Thursday, 8 April 2004

Photo of Brendan RyanBrendan Ryan (Labour)

We could solve a problem, if it exists, by a process of consensus and agreement, which would eliminate the risk so eloquently described by Senator Minihan last night of a debate degenerating into something most unpleasant and untoward. We could still refer the question of a proper definition of citizenship to the same committee that was able to deal expeditiously and efficiently with the question of property and I wish we would do so.

Last week in Iraq four Americans were brutally murdered under conditions that nobody could justify. Yesterday a rocket was fired at a mosque.

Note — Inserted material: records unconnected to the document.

(* ===== verification/IpaIpv6ct.v ===== *)
(** The IPv6 connection tracking API of the IPA library
    (dataipa/ipanat/src/ipa_ipv6ct.c): creation and deletion of the table,
    adding, deleting and querying rules.

    A NULL dereference or an access outside the tables is [Fault].  The state
    a function leaves is returned with its result; [env_...] are the results
    of the calls that leave the library. *)
From S2P Require Import Prelude.
From S2P Require Import Bits.
From S2P Require Import Chains.
From S2P Require Import IpaTable.
From S2P Require Import IpaTableSize.
From S2P Require Import IpaMemDesc.
From S2P Require Import IpaDma.
From S2P Require Import IpaTableWf.
From S2P Require Import IpaIpv6ctEntry.

Definition IPA_IPV6CT_MAX_TBLS : Z := 1.
Definition IPA_IPV6CT_TABLE_NAME : string := "IPA IPv6CT table".
Definition IPA_IPV6CT_DEV_NAME : string := "ipaIpv6CTTable".
Definition IPA_MAX_DMA_ENTRIES_FOR_ADD : Z := 2.
Definition IPA_MAX_DMA_ENTRIES_FOR_DEL : Z := 2.
Record ipa_ipv6ct_table := {
  mem_desc : ipa_mem_descriptor;
  table : ipa_table }.

Definition zero_ct_table : ipa_ipv6ct_table := {| mem_desc := zero_desc; table := zero_table |}.

Record ipa_ipv6ct := {
  ipa_desc : option ipa_descriptor;
  tables : list ipa_ipv6ct_table;
  table_cnt : Z }.

(** The static variable before any call. *)
Definition ipv6ct_start : ipa_ipv6ct :=
  {| ipa_desc := None; tables := [zero_ct_table]; table_cnt := 0 |}.

(** struct ipa_ioc_ipv6ct_init *)
Record ipa_ioc_ipv6ct_init := {
  base_table_offset : Z;
  expn_table_offset : Z;
  ct_tbl_index : Z;
  ct_table_entries : Z;
  ct_expn_table_entries : Z }.

(** What the functions get from outside: the mutex calls' success, the
    driver's descriptor, the memory of a fresh mapping (a record per
    address), the init ioctl, the kernel's context for the DMA ioctl and the
    uC activation ioctls. *)
Class ct_env := {
  env_os :: ipa_os;
  env_hw :: IpaHw;
  env_lock : bool;
  env_unlock : bool;
  env_open : option ipa_descriptor;
  env_mem : Z -> Z;
  env_init : ipa_ioc_ipv6ct_init -> Z;
  env_kernel : ipa3_context;
  env_uc_add : Z;
  env_uc_del : Z -> Z }.

Section Ipv6ct.
Context {ENV : ct_env}.

Definition set_table (st : ipa_ipv6ct) (i : Z) (x : ipa_ipv6ct_table) : exec ipa_ipv6ct :=
  ts ← zstore i x (tables st);
  Done {| ipa_desc := ipa_desc st; tables := ts; table_cnt := table_cnt st |}.

Definition ipa_ipv6ct_create_table_dma_cmd_helpers (d : ipa_mem_descriptor) (t : ipa_table)
    (table_indx : Z) : ipa_table :=
  let h off := Some (ipa_table_dma_cmd_helper_init table_indx IPA_IPV6CT_BASE_TBL
                       IPA_IPV6CT_EXPN_TBL (u32 (addr_offset d + off))) in
  set_dma_help {| help_update_head := h IPA_IPV6CT_RULE_FLAG_FIELD_OFFSET;
                  help_update_entry := h IPA_IPV6CT_RULE_NEXT_FIELD_OFFSET;
                  help_delete_head := h IPA_IPV6CT_RULE_PROTO_FIELD_OFFSET |} t.

Definition ipa_ipv6ct_create_table (x : ipa_ipv6ct_table) (number_of_entries table_index0 : Z) :
    exec (Z * ipa_ipv6ct_table) :=
  let t := ipa_table_init IPA_IPV6CT_TABLE_NAME IPA_NAT_MEM_IN_DDR
             sizeof_ipa_ipv6ct_hw_entry None 0 in
  r ← ipa_table_calculate_entries_num t number_of_entries IPA_NAT_MEM_IN_DDR;
  let '(ret, t) := r in
  if negb (ret =? 0) then Done (ret, {| mem_desc := mem_desc x; table := t |})
  else
    let d := ipa_mem_descriptor_init (mem_desc x) IPA_IPV6CT_DEV_NAME
               (ipa_table_calculate_size t) table_index0
               IPA_IOC_ALLOC_IPV6CT_TABLE IPA_IOC_DEL_IPV6CT_TABLE false in
    let '(ret, d) := ipa_mem_descriptor_allocate_memory d in
    if negb (ret =? 0) then Done (ret, zero_ct_table)
    else
      let '(t, _) := ipa_table_calculate_addresses t (md_base_addr d)
                       (mapped_recs env_mem d (md_base_addr d) (entry_size t) (tot_tbl_ents t)) in
      t ← ipa_table_reset t;
      Done (0, {| mem_desc := d;
                  table := ipa_ipv6ct_create_table_dma_cmd_helpers d t table_index0 |}).

(** The table is zeroed whatever the kernel answers. *)
Definition ipa_ipv6ct_destroy_table (x : ipa_ipv6ct_table) : Z * ipa_ipv6ct_table :=
  (fst (ipa_mem_descriptor_delete (mem_desc x)), zero_ct_table).

Definition ipa_ipv6ct_post_init_cmd (x : ipa_ipv6ct_table) (tbl_index0 : Z) : Z :=
  let off := addr_offset (mem_desc x) in
  env_init {| base_table_offset := off;
              expn_table_offset :=
                u32 (off + table_entries (table x) * sizeof_ipa_ipv6ct_hw_entry);
              ct_tbl_index := tbl_index0;
              ct_table_entries := u16 (table_entries (table x) - 1);
              ct_expn_table_entries := expn_table_entries (table x) |}.

(** The result, and the commands the hardware was given. *)
Definition ipa_ipv6ct_post_dma_cmd (cmd : nat_dma_cmd) : Z * list nat_dma_one :=
  let cmd := {| entries := entries cmd; mem_type := IPA_NAT_MEM_IN_DDR; dma := dma cmd |} in
  let '(r, ds) := ioctl_table_dma_cmd env_kernel cmd in
  (if negb (r =? 0) then - EIO else 0, ds).

Definition close_if_unused (st : ipa_ipv6ct) : ipa_ipv6ct :=
  if table_cnt st =? 0 then {| ipa_desc := None; tables := tables st; table_cnt := 0 |} else st.

(** [handle] is None for a NULL table_handle, else its old value. *)
Definition ipa_ipv6ct_add_tbl (st : ipa_ipv6ct) (number_of_entries : Z) (handle : option Z) :
    exec (Z * option Z * ipa_ipv6ct) :=
  match handle with
  | None => Done (- EINVAL, None, st)
  | Some h0 =>
      if number_of_entries =? 0 then Done (- EINVAL, Some h0, st)
      else if table_cnt st >=? IPA_IPV6CT_MAX_TBLS then Done (- EINVAL, Some 0, st)
      else
        match (match ipa_desc st with Some d => Some d | None => env_open end) with
        | None => Done (- EIO, Some 0, st)
        | Some d =>
            let st := {| ipa_desc := Some d; tables := tables st; table_cnt := table_cnt st |} in
            if ver d <? IPA_HW_v4_0 then Done (- EPERM, Some 0, close_if_unused st)
            else
              x ← deref (zlookup (tables st) (table_cnt st));
              r ← ipa_ipv6ct_create_table x number_of_entries (table_cnt st);
              let '(ret, x) := r in
              st1 ← set_table st (table_cnt st) x;
              if negb (ret =? 0) then Done (ret, Some 0, close_if_unused st1)
              else
                let ret := ipa_ipv6ct_post_init_cmd x (table_cnt st) in
                if negb (ret =? 0) then
                  let '(_, x) := ipa_ipv6ct_destroy_table x in
                  st2 ← set_table st1 (table_cnt st) x;
                  Done (ret, Some 0, close_if_unused st2)
                else
                  let cnt := u8 (table_cnt st + 1) in
                  Done (0, Some cnt,
                        {| ipa_desc := Some d; tables := tables st1; table_cnt := cnt |})
        end
  end.

(** What pthread_mutex_unlock adds to a function's result. *)
Definition after_unlock (ret : Z) : Z :=
  if env_unlock then ret else if negb (ret =? 0) then ret else - EPERM.

Definition ipa_ipv6ct_del_tbl (st : ipa_ipv6ct) (table_handle : Z) : exec (Z * ipa_ipv6ct) :=
  d ← deref (ipa_desc st);
  if ver d <? IPA_HW_v4_0 then Done (- EINVAL, st)
  else if (table_handle =? IPA_TABLE_INVALID_ENTRY) || (table_handle >? IPA_IPV6CT_MAX_TBLS)
  then Done (- EINVAL, st)
  else if negb env_lock then Done (- EINVAL, st)
  else
    x ← deref (zlookup (tables st) (table_handle - 1));
    if negb (valid (mem_desc x)) then Done (after_unlock (- EINVAL), st)
    else
      let '(ret, x) := ipa_ipv6ct_destroy_table x in
      st1 ← set_table st (table_handle - 1) x;
      if negb (ret =? 0) then Done (after_unlock ret, st1)
      else
        let st2 := {| ipa_desc := ipa_desc st1; tables := tables st1;
                      table_cnt := u8 (table_cnt st1 - 1) |} in
        Done (after_unlock 0, close_if_unused st2).

(** The part of ipa_ipv6ct_add_rule under the lock, on the table: result,
    table and new handle. *)
Definition add_rule_locked (t : ipa_table) (user_rule : ipa_ipv6ct_rule) :
    exec (Z * ipa_table * Z) :=
  new_entry_index ← ipa_ipv6ct_hash user_rule (u16 (table_entries t - 1));
  r ← ipa_table_add_entry t user_rule new_entry_index (Some 0) empty_cmd;
  let '(ret, t, new_entry_index, hdl, cmd) := r in
  cmd ← in_buffer IPA_MAX_DMA_ENTRIES_FOR_ADD cmd;
  if negb (ret =? 0) then Done (ret, t, 0)
  else
    h ← deref hdl;
    let '(ret, ds) := ipa_ipv6ct_post_dma_cmd cmd in
    let t := dma_apply ds t in
    if negb (ret =? 0) then
      t ← ipa_table_erase_entry t new_entry_index; Done (ret, t, 0)
    else Done (0, t, h).

Definition ipa_ipv6ct_add_rule (st : ipa_ipv6ct) (table_handle : Z)
    (user_rule : option ipa_ipv6ct_rule) (rule_handle : option Z) :
    exec (Z * option Z * ipa_ipv6ct) :=
  d ← deref (ipa_desc st);
  if ver d <? IPA_HW_v4_0 then Done (- EINVAL, rule_handle, st)
  else if (table_handle =? IPA_TABLE_INVALID_ENTRY) || (table_handle >? IPA_IPV6CT_MAX_TBLS)
  then Done (- EINVAL, rule_handle, st)
  else
    match rule_handle, user_rule with
    | Some rh, Some u =>
        if u_protocol u =? IPA_IPV6CT_INVALID_PROTO_FIELD_CMP
        then Done (- EINVAL, rule_handle, st)
        else if negb env_lock then Done (- EINVAL, rule_handle, st)
        else
          x ← deref (zlookup (tables st) (table_handle - 1));
          if negb (valid (mem_desc x)) then Done (- EINVAL, rule_handle, st)
          else
            r ← add_rule_locked (table x) u;
            let '(ret, t, h) := r in
            st1 ← set_table st (table_handle - 1) {| mem_desc := mem_desc x; table := t |};
            if negb (ret =? 0) then Done (ret, rule_handle, st1)
            else if negb env_unlock then Done (- EPERM, rule_handle, st1)
            else Done (0, Some h, st1)
    | _, _ => Done (- EINVAL, rule_handle, st)
    end.

(** The protocol test of the predecessor. *)
Definition is_prev_empty (t : ipa_table) (it : ipa_table_iterator) : exec bool :=
  match prev_entry it with
  | None => Done false
  | Some _ =>
      e ← load_rec t (prev_entry it);
      Done (fget protocol e =? IPA_IPV6CT_INVALID_PROTO_FIELD_CMP)
  end.

(** The part of ipa_ipv6ct_del_rule under the lock. *)
Definition del_rule_locked (t : ipa_table) (rule_handle : Z) : exec (Z * ipa_table) :=
  match ipa_table_get_entry t rule_handle with
  | (ret, Some (entry, index)) =>
      r ← ipa_table_iterator_init t entry index;
      let '(ret, it) := r in
      if negb (ret =? 0) then Done (ret, t)
      else
        cmd ← ipa_table_create_delete_command t empty_cmd it;
        cmd ← in_buffer IPA_MAX_DMA_ENTRIES_FOR_DEL cmd;
        let '(ret, ds) := ipa_ipv6ct_post_dma_cmd cmd in
        let t := dma_apply ds t in
        if negb (ret =? 0) then Done (ret, t)
        else if ipa_table_iterator_is_head_with_tail it then Done (0, t)
        else
          pe ← is_prev_empty t it;
          t ← ipa_table_delete_entry t it pe;
          Done (0, t)
  | (ret, None) => Done (ret, t)
  end.

Definition ipa_ipv6ct_del_rule (st : ipa_ipv6ct) (table_handle rule_handle : Z) :
    exec (Z * ipa_ipv6ct) :=
  d ← deref (ipa_desc st);
  if ver d <? IPA_HW_v4_0 then Done (- EINVAL, st)
  else if (table_handle =? IPA_TABLE_INVALID_ENTRY) || (table_handle >? IPA_IPV6CT_MAX_TBLS)
       || (rule_handle =? IPA_TABLE_INVALID_ENTRY)
  then Done (- EINVAL, st)
  else if negb env_lock then Done (- EINVAL, st)
  else
    x ← deref (zlookup (tables st) (table_handle - 1));
    if negb (valid (mem_desc x)) then Done (after_unlock (- EINVAL), st)
    else
      r ← del_rule_locked (table x) rule_handle;
      let '(ret, t) := r in
      st1 ← set_table st (table_handle - 1) {| mem_desc := mem_desc x; table := t |};
      Done (after_unlock ret, st1).

(** Result and what *time_stamp was set to, if it was. *)
Definition ipa_ipv6ct_query_timestamp (st : ipa_ipv6ct) (table_handle rule_handle : Z)
    (time_stamp_ok : bool) : exec (Z * option Z) :=
  d ← deref (ipa_desc st);
  if ver d <? IPA_HW_v4_0 then Done (- EINVAL, None)
  else if (table_handle =? IPA_TABLE_INVALID_ENTRY) || (table_handle >? IPA_IPV6CT_MAX_TBLS)
       || (rule_handle =? IPA_TABLE_INVALID_ENTRY) || negb time_stamp_ok
  then Done (- EINVAL, None)
  else if negb env_lock then Done (- EINVAL, None)
  else
    x ← deref (zlookup (tables st) (table_handle - 1));
    if negb (valid (mem_desc x)) then Done (after_unlock (- EINVAL), None)
    else
      match ipa_table_get_entry (table x) rule_handle with
      | (ret, None) => Done (after_unlock ret, None)
      | (ret, Some (entry, _)) =>
          e ← load_rec (table x) entry;
          Done (after_unlock 0, Some (fget time_stamp e))
      end.

Definition ipa_ipv6ct_add_uc_act_entry (st : ipa_ipv6ct) : exec Z :=
  _ ← deref (ipa_desc st);
  Done (if negb (env_uc_add =? 0) then - EIO else 0).
Definition ipa_ipv6ct_del_uc_act_entry (st : ipa_ipv6ct) (index : Z) : exec Z :=
  _ ← deref (ipa_desc st);
  Done (if negb (env_uc_del index =? 0) then - EIO else 0).
End Ipv6ct.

It is time that countries like ours demanded a fundamental change in the way in which Iraq is being governed and the way in which so-called security is being protected in Iraq, and raised questions about the definition of freedom, which bans newspapers. It is almost impossible to ban a newspaper in the United States no matter what it incites. Armed militia can make the most extraordinary claims and because the United States is in many ways a free society, such things cannot be banned. Apparently in Iraq, the same apostles of freedom banned a newspaper and, as a result, created the circumstances under which many young Americans and many more Iraqis have been killed.

It is worth recording that objective analysts have concluded that at least 10,000 Iraqi civilians have died in the past year. Mr. Hans Blix now believes that the situation for ordinary Iraqis is worse than it was under the brutal regime ofSaddam Hussein. It is time for Ireland, which currently holds the Presidency of the EU, to initiate a serious debate based on more than US interests and sloganeering.

I compliment the widows of Ireland on the effectiveness of the lobby they conducted, which transformed Fianna Fáil back to somewhere it used to be, on the side of the excluded and marginalised. Perhaps it is an augury of a future in which Fianna Fáil rediscovers its roots.